The body compensates for an acid diet by drawing down reserves of calcium, sodium, and potassium to neutralize the acid and excreting the waste through the kidneys. The average person eating a Western diet has chronically acidified his body, disrupting many biochemical mechanisms. For example, an acid diet irritates the kidneys into abnormally leaking calcium into the urine. This phenomenon, known as protein-induced calciuria, is a major mechanism for bone demineralization. Considering the epidemic proportion of osteoporosis in this country, it is a vital fact that too few people know. This knowledge also explains how, on a high-meat, highly acidic diet, the Eskimo suffers from osteoporosis even though he has a high calcium intake.
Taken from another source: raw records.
Definition inb (port : Z) : M kbd Z :=
  v ← gets (λ s, u8 (hw_in s (n_in s) port));
  modify (λ s, set_n_in (S (n_in s)) s);;
  mret v.

(** ** Queues *)

Definition keybuf_put (c : Z) : M kbd unit :=
  next ← gets (λ s, Z.land (u32 (key_head s + 1)) 0xFF);
  tail ← gets key_tail;
  if next =? tail then mret tt
  else update_opt (λ s,
    b ← arr_set (keybuf s) (key_head s) c; Some (set_keybuf b next (key_tail s) s)).

Definition evt_put (e : fry_key_event) : M kbd unit :=
  next ← gets (λ s, u32 (evt_head s + 1) mod KBD_EVT_RING_SIZE);
  tail ← gets evt_tail;
  if next =? tail then mret tt
  else update_opt (λ s,
    b ← arr_set (evt_ring s) (evt_head s) e; Some (set_evt_ring b next (evt_tail s) s)).

(** ** Scancodes *)

Definition apply_capslock (c mods : Z) : Z :=
  if Z.land mods FRY_MOD_CAPSLOCK =? 0 then c
  else if (97 <=? c) && (c <=? 122) then c - 32
  else if (65 <=? c) && (c <=? 90) then c + 32
  else c.

(** The virtual key of a scancode: the tables, then the ASCII value. *)
Definition vk_of (is_ext : bool) (base_sc : Z) : Z :=
  let vk := if is_ext then extended_to_vk base_sc else scancode_to_vk base_sc in
  if (vk =? 0) && negb is_ext && (base_sc <? 128) then
    let c := scancode_map base_sc in if negb (c =? 0) then u16 (u8 c) else vk
  else vk.

(** The two [switch]es on modifier keys; [g_mods] is a [uint8_t]. *)
Definition mods_after (release : bool) (vk m : Z) : Z :=
  if negb release then
    match vk with
    | 0x120 => Z.lor m FRY_MOD_LSHIFT
    | 0x121 => Z.lor m FRY_MOD_RSHIFT
    | 0x122 => Z.lor m FRY_MOD_LCTRL
    | 0x123 => Z.lor m FRY_MOD_RCTRL
    | 0x124 => Z.lor m FRY_MOD_LALT
    | 0x125 => Z.lor m FRY_MOD_RALT
    | 0x126 => Z.lxor m FRY_MOD_CAPSLOCK
    | 0x127 => Z.lxor m FRY_MOD_NUMLOCK
    | _ => m
    end
  else
    match vk with
    | 0x120 => u8 (Z.land m (Z.lnot FRY_MOD_LSHIFT))
    | 0x121 => u8 (Z.land m (Z.lnot FRY_MOD_RSHIFT))
    | 0x122 => u8 (Z.land m (Z.lnot FRY_MOD_LCTRL))
    | 0x123 => u8 (Z.land m (Z.lnot FRY_MOD_RCTRL))
    | 0x124 => u8 (Z.land m (Z.lnot FRY_MOD_LALT))
    | 0x125 => u8 (Z.land m (Z.lnot FRY_MOD_RALT))
    | _ => m
    end.

(** The character of a key press, 0 for none. *)
Definition ascii_of (release is_ext : bool) (base_sc vk mods : Z) : Z :=
  if negb release && negb is_ext && (base_sc <? 128) then
    let c := if negb (Z.land mods FRY_MOD_SHIFT =? 0) then scancode_map_shift base_sc
             else scancode_map base_sc in
    apply_capslock c mods
  else if negb release && is_ext then
    if vk =? FRY_VK_KP_ENTER then 10 else if vk =? FRY_VK_DELETE then 127 else 0
  else 0.

Definition process_scancode (sc : Z) : M kbd unit :=
  if sc =? 0xE0 then modify (λ s, set_mods (g_mods s) 1 s)
  else
    let release := negb (Z.land sc 0x80 =? 0) in
    let base_sc := Z.land sc 0x7F in
    is_ext ← gets (λ s, negb (g_extended s =? 0));
    modify (λ s, set_mods (g_mods s) 0 s);;
    let scancode := if is_ext : bool then u16 (Z.lor 0xE000 base_sc) else u16 base_sc in
    let flags := if release then FRY_KEY_RELEASED else FRY_KEY_PRESSED in
    let vk := vk_of is_ext base_sc in
    modify (λ s, set_mods (mods_after release vk (g_mods s)) (g_extended s) s);;
    mods ← gets g_mods;
    let c := ascii_of release is_ext base_sc vk mods in
    (if negb (c =? 0) then keybuf_put c else mret tt);;
    evt_put (KeyEvent scancode vk mods flags (u8 c) 0);;
    seen ← gets key_seen;
    if (seen =? 0) && negb release then modify (set_key_seen 1) else mret tt.

(** ** Entry points *)

(** [buf[n++] = keybuf[key_tail]; key_tail = (key_tail + 1) & 0xFF] *)
Definition keybuf_get : M kbd Z :=
  c ← lift_opt (λ s, arr_get (keybuf s) (key_tail s));
  modify (λ s, set_keybuf (keybuf s) (key_head s) (Z.land (u32 (key_tail s + 1)) 0xFF) s);;
  mret c.

Definition key_ready : M kbd bool := gets (λ s, negb (key_tail s =? key_head s)).

(** The bytes stored in [buf], in order; the C result is their number. *)
Definition ps2_kbd_read (len : Z) : M kbd (list Z) :=
  buf ← while (len + 1) (λ buf,
    ready ← key_ready;
    if (Z.of_nat (length buf) <? len) && ready then
      c ← keybuf_get; mret (inl (buf ++ [c]))
    else mret (inr buf)) [];
  if (Z.of_nat (length buf) =? 0) && (0 <? len) then
    r ← for_ 0 8 (λ _,
      st ← inb 0x64;
      if Z.land st 0x01 =? 0 then mret None
      else if negb (Z.land st 0x20 =? 0) then mret None
      else
        sc ← inb 0x60;
        process_scancode sc;;
        ready ← key_ready;
        if ready : bool then c ← keybuf_get; mret (Some [c]) else mret None);
    mret (default [] r)
  else mret buf.

Definition ps2_kbd_read_event : M kbd (option fry_key_event) :=
  empty ← gets (λ s, evt_tail s =? evt_head s);
  if empty : bool then mret None
  else
    e ← lift_opt (λ s, arr_get (evt_ring s) (evt_tail s));
    modify (λ s, set_evt_ring (evt_ring s) (evt_head s)
                   (u32 (evt_tail s + 1) mod KBD_EVT_RING_SIZE) s);;
    mret (Some e).

Definition ps2_kbd_get_mods : M kbd Z := gets g_mods.

Definition ps2_kbd_irq : M kbd unit := sc ← inb 0x60; process_scancode sc.

(** [irq_ok] is whether [request_irq] accepted the handler. *)
Definition ps2_kbd_init (irq_ok : bool) : M kbd unit :=
  modify (λ s, set_keybuf (keybuf s) 0 0 s);;
  modify (λ s, set_evt_ring (evt_ring s) 0 0 s);;
  modify (set_key_seen 0);;
  modify (set_mods 0 0);;
  modify (set_kbd_irq irq_ok).

(** ** Specification: two bounded queues and the decoded keys *)

(** What an interrupt or a call does, and what it returns. *)
Inductive kbd_op := KIrq | KRead (len : Z) | KReadEvent | KMods.
Inductive kbd_out :=
  | ONone | OBytes (l : list Z) | OEvent (e : option fry_key_event) | OMods (m : Z).

Definition kbd_do (o : kbd_op) : M kbd kbd_out :=
  match o with
  | KIrq => ps2_kbd_irq;; mret ONone
  | KRead len => l ← ps2_kbd_read len; mret (OBytes l)
  | KReadEvent => e ← ps2_kbd_read_event; mret (OEvent e)
  | KMods => m ← ps2_kbd_get_mods; mret (OMods m)
  end.

Fixpoint kbd_run (ops : list kbd_op) : M kbd (list kbd_out) :=
  match ops with
  | [] => mret []
  | o :: ops => r ← kbd_do o; rs ← kbd_run ops; mret (r :: rs)
  end.

Record akbd := AKbd {
  a_chars : list Z; a_events : list fry_key_event; a_mods : Z; a_ext : bool
}.

(** A bounded queue drops the newest element when it is full. *)
Definition push {A} (cap : Z) (x : A) (q : list A) : list A :=
  if Z.of_nat (length q) <? cap then q ++ [x] else q.

(** A decoded key: extended prefix, base scancode, release. *)
Record key := Key { k_ext : bool; k_base : Z; k_release : bool }.

Definition key_of (ext : bool) (sc : Z) : key := Key ext (sc mod 128) (128 <=? sc).
Definition key_vk (k : key) : Z := vk_of (k_ext k) (k_base k).
Definition key_mods (k : key) (m : Z) : Z := mods_after (k_release k) (key_vk k) m.
Definition key_char (k : key) (m : Z) : Z :=
  ascii_of (k_release k) (k_ext k) (k_base k) (key_vk k) m.
Definition key_event (k : key) (m : Z) : fry_key_event :=
  KeyEvent ((if k_ext k then 0xE000 else 0) + k_base k) (key_vk k) m
    (if k_release k then FRY_KEY_RELEASED else FRY_KEY_PRESSED) (key_char k m) 0.

Definition a_key (k : key) (a : akbd) : akbd :=
  let m := key_mods k (a_mods a) in
  AKbd (if key_char k m =? 0 then a_chars a else push 255 (key_char k m) (a_chars a))
    (push 63 (key_event k m) (a_events a)) m false.

Definition a_scan (sc : Z) (a : akbd) : akbd :=
  if sc =? 0xE0 then AKbd (a_chars a) (a_events a) (a_mods a) true
  else a_key (key_of (a_ext a) sc) a.

Section abstract.
Context (hw : nat → Z → Z).

(** The fallback poll: at most [k] status reads, until a character arrives. *)
Fixpoint a_poll (k n : nat) (a : akbd) : list Z * akbd * nat :=
  match k with
  | O => ([], a, n)
  | S k =>
      let st := u8 (hw n 0x64) in
      if Z.testbit st 0 && negb (Z.testbit st 5) then
        let a' := a_scan (u8 (hw (S n) 0x60)) a in
        match a_chars a' with
        | c :: q => ([c], AKbd q (a_events a') (a_mods a') (a_ext a'), S (S n))
        | [] => a_poll k (S (S n)) a'
        end
      else a_poll k (S n) a
  end.

Definition a_read (len : Z) (n : nat) (a : akbd) : list Z * akbd * nat :=
  match a_chars a with
  | [] => if 0 <? len then a_poll 8 n a else ([], a, n)
  | q => (take (Z.to_nat len) q,
          AKbd (drop (Z.to_nat len) q) (a_events a) (a_mods a) (a_ext a), n)
  end.

Definition a_do (o : kbd_op) (n : nat) (a : akbd) : kbd_out * akbd * nat :=
  match o with
  | KIrq => (ONone, a_scan (u8 (hw n 0x60)) a, S n)
  | KRead len => let '(l, a', n') := a_read len n a in (OBytes l, a', n')
  | KReadEvent =>
      match a_events a with
      | [] => (OEvent None, a, n)
      | e :: q => (OEvent (Some e), AKbd (a_chars a) q (a_mods a) (a_ext a), n)
      end
  | KMods => (OMods (a_mods a), a, n)
  end.

Fixpoint a_run (ops : list kbd_op) (n : nat) (a : akbd) : list kbd_out * akbd * nat :=
  match ops with
  | [] => ([], a, n)
  | o :: ops =>
      let '(r, a', n') := a_do o n a in
      let '(rs, a'', n'') := a_run ops n' a' in (r :: rs, a'', n'')
  end.
End abstract.

Definition a_start : akbd := AKbd [] [] 0 false.

(** The keys of a stream of scancodes. *)
Fixpoint keys (ext : bool) (scs : list Z) : list key :=
  match scs with
  | [] => []
  | sc :: scs => if sc =? 0xE0 then keys true scs else key_of ext sc :: keys false scs
  end.

(** Modifier bit [i] after a sequence of keys: shift, control and alt follow
    the last press or release of their key; the lock bits count presses. *)
Definition last_held (vk : Z) (ks : list key) : bool :=
  match last (filter (λ k, key_vk k = vk) ks) with
  | Some k => negb (k_release k)
  | None => false
  end.
Definition odd_presses (vk : Z) (ks : list key) : bool :=
  Nat.odd (length (filter (λ k, key_vk k = vk ∧ k_release k = false) ks)).
Definition modifier (i : Z) (ks : list key) : bool :=
  if i <? 6 then last_held (FRY_VK_LSHIFT + i) ks else odd_presses (FRY_VK_LSHIFT + i) ks.

Fixpoint feed (scs : list Z) : M kbd unit :=
  match scs with [] => mret tt | sc :: scs => process_scancode sc;; feed scs end.

(** The arrays have their declared sizes. *)
Definition kbd_arrays (s : kbd) : Prop :=
  length (keybuf s) = 256%nat ∧ length (evt_ring s) = 64%nat.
The Eskimo’s high-meat diet provides protein in excess of the body’s requirements. The body cannot tolerate excess protein in the bloodstream, so it immediately mobilizes the kidneys to get rid of it. In turn, the kidneys have to extract more water from the bloodstream to provide the necessary fluid for flushing the waste proteins out in the urine. This has two consequences. This extra urination leads to dehydration and abnormal feelings of thirst—the reason why Eskimos were driven to downing vast quantities of water on their high-meat diets. Second, nature did not design the kidneys to work like this on a continuous basis. Waste protein cells and calcium-bearing cells crystallize into hard nodules. These are the kidney stones that block kidney ducts and cause immense pain.

Many other organs, including the pancreas, lymphatic system, thyroid, intestines, and liver are either dependant on or responsible for a neutral environment. They are put under abnormal stress and can fail if they continually have to compensate for an unrelenting acid diet.